===== Information supplied

Lemma ResponseToStruct_examples :
  @ResponseToStruct Demo.demoLib (Some (mkResponse 200 (mkBody "17" None false))) (Demo.VNum 0)
  = Ret (mkResponse 200 (mkBody "17" None true), Demo.VNum 17, None)
  /\ (exists e,
        @ResponseToStruct Demo.demoLib (Some (mkResponse 404 (mkBody "17" None false)))
          (Demo.VNum 0)
        = Ret (mkResponse 404 (mkBody "17" None true), Demo.VNum 0, Some e))
  /\ (exists e,
        @ResponseToStruct Demo.demoLib
          (Some (mkResponse 200 (mkBody "1" (Some "unexpected EOF") false))) (Demo.VNum 0)
        = Ret (mkResponse 200 (mkBody "1" (Some "unexpected EOF") true), Demo.VNum 0, Some e))
  /\ (exists e,
        @ResponseToStruct Demo.demoLib (Some (mkResponse 200 (mkBody "{x" None false)))
          (Demo.VNum 0)
        = Ret (mkResponse 200 (mkBody "{x" None true), Demo.VNum 0, Some e)).
Proof. repeat split; eexists; reflexivity. Qed.

(** With a library that accepts decimal numbers only: the body [17] fills the
    target and gives no error, the body [{x] is rejected and gives one. *)
Lemma ResponseToStruct_error_iff_witness :
  (exists bytes,
      ReadAll (mkBody "17" None false) = Ok bytes
      /\ @fastJson_Unmarshal Demo.demoLib bytes (Demo.VNum 0) = (Demo.VNum 17, None))
  /\ (exists v' err,
        @ResponseToStruct Demo.demoLib (Some (mkResponse 200 (mkBody "{x" None false)))
          (Demo.VNum 0)
        = Ret (mkResponse 200 (mkBody "{x" None true), v', err)
        /\ err <> None).
Proof.
  split.
  - destruct (@ResponseToStruct_error_iff Demo.demoLib
                (mkResponse 200 (mkBody "17" None false)) (Demo.VNum 0))
      as (v' & err & Hrun & _ & _ & Hok).
    injection Hrun as <- <-. exact (Hok eq_refl).
  - destruct (@ResponseToStruct_error_iff Demo.demoLib
                (mkResponse 200 (mkBody "{x" None false)) (Demo.VNum 0))
      as (v' & err & Hrun & _ & Herr & _).
    exists v', err. split; [exact Hrun|]. apply Herr. right; right.
    exists "{x"%string, "invalid character looking for beginning of value"%string.
    split; reflexivity.
Defined.

Lemma ResponseToMap_weak_contract_witness :
  @ResponseToMap Demo.demoLib (Some (mkResponse 200 (mkBody "{x" None false)))
  = Ret (mkResponse 200 (mkBody "{x" None true), None)
  /\ @ResponseToMap Demo.demoLib (Some (mkResponse 404 (mkBody "{}" None false)))
     = Ret (mkResponse 404 (mkBody "{}" None true), Some ∅).
Proof.
  split.
  - exact (proj1 (@ResponseToMap_weak_contract Demo.demoLib
                    (mkResponse 200 (mkBody "{x" None false))) _ eq_refl).
  - exact (proj2 (@ResponseToMap_weak_contract Demo.demoLib
                    (mkResponse 200 (mkBody "{}" None false))) (Some ∅) 404 eq_refl).
Defined.

(** ** Query escaping *)

Lemma all_bytes_cons (p : ascii -> bool) (c : ascii) (s : string) :
  all_bytes p (String c s) = p c && all_bytes p s.
Proof. reflexivity. Qed.

Lemma all_bytes_app (p : ascii -> bool) (s t : string) :
  all_bytes p (s +:+ t) = all_bytes p s && all_bytes p t.
Proof.
  induction s as [|c s IH]; [reflexivity|].
  rewrite append_cons, !all_bytes_cons, IH. now rewrite andb_assoc.
Qed.

Lemma all_bytes_weaken (p q : ascii -> bool) (s : string) :
  (forall c, p c = true -> q c = true) -> all_bytes p s = true -> all_bytes q s = true.
Proof.
  intros Hpq. induction s as [|c s IH]; [reflexivity|].
  rewrite !all_bytes_cons, !andb_true_iff. intros [Hc Hs]. auto.
Qed.

(** The three shapes of an escaped byte. *)
Lemma escape_byte_cases (c : ascii) :
  (c = " "%char /\ escape_byte c = "+")
  \/ (exists h1 h2,
        escape_byte c = String "%" (String h1 (String h2 ""))
        /\ ishex h1 && ishex h2 = true
        /\ ascii_of_nat (unhex h1 * 16 + unhex h2) = c)
  \/ (escape_byte c = String c ""
      /\ Ascii.eqb c "%" = false /\ Ascii.eqb c "+" = false).
Proof.
  destruct c as [[] [] [] [] [] [] [] []];
    first [ left; split; reflexivity
          | right; left; eexists _, _; repeat split; reflexivity
          | right; right; repeat split; reflexivity ].
Qed.

Lemma escape_byte_safe (c : ascii) : all_bytes query_byte (escape_byte c) = true.
Proof. destruct c as [[] [] [] [] [] [] [] []]; reflexivity. Qed.

Lemma QueryEscape_safe (s : string) : all_bytes query_byte (QueryEscape s) = true.
Proof.
  induction s as [|c s IH]; [reflexivity|].
  cbn [QueryEscape]. now rewrite all_bytes_app, escape_byte_safe, IH.
Qed.

Lemma QueryUnescape_escape_byte (c : ascii) (rest t : string) :
  QueryUnescape rest = Ok t ->
  QueryUnescape (escape_byte c +:+ rest) = Ok (String c t).
Proof.
  intros H.
  destruct (escape_byte_cases c) as [[-> E]|[(h1 & h2 & E & Hh & Hc)|(E & H1 & H2)]];
    rewrite E, ?append_cons, append_nil_l.
  - cbn. now rewrite H.
  - cbn [QueryUnescape]. rewrite Ascii.eqb_refl, Hh, H, Hc. reflexivity.
  - cbn [QueryUnescape]. now rewrite H1, H, H2.
Qed.

(** Unescaping undoes escaping. *)
Lemma QueryUnescape_QueryEscape (s : string) : QueryUnescape (QueryEscape s) = Ok s.
Proof.
  induction s as [|c s IH]; [reflexivity|].
  cbn [QueryEscape]. now apply QueryUnescape_escape_byte.
Qed.

(** ** Cutting an encoded query *)

Lemma length_append (s t : string) :
  String.length (s +:+ t) = (String.length s + String.length t)%nat.
Proof.
  induction s as [|c s IH]; [reflexivity|].
  rewrite append_cons. cbn [String.length]. now rewrite IH.
Qed.

Lemma lacks_cons (c b : ascii) (s : string) :
  lacks c (String b s) = negb (Ascii.eqb b c) && lacks c s.
Proof. reflexivity. Qed.

Lemma lacks_app (c : ascii) (s t : string) :
  lacks c (s +:+ t) = lacks c s && lacks c t.
Proof. apply all_bytes_app. Qed.

Lemma lacks_query_bytes (c : ascii) (s : string) :
  query_byte c = false -> all_bytes query_byte s = true -> lacks c s = true.
Proof.
  intros Hc. apply all_bytes_weaken. intros b Hb.
  destruct (Ascii.eqb_spec b c) as [->|]; [congruence | reflexivity].
Qed.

==========

*What you are asked to do*:
Which lines of the entries above contain the word "unexpected"? Copy each of them.

*Solution to the problem*:
          (Some (mkResponse 200 (mkBody "1" (Some "unexpected EOF") false))) (Demo.VNum 0)
        = Ret (mkResponse 200 (mkBody "1" (Some "unexpected EOF") true), Demo.VNum 0, Some e))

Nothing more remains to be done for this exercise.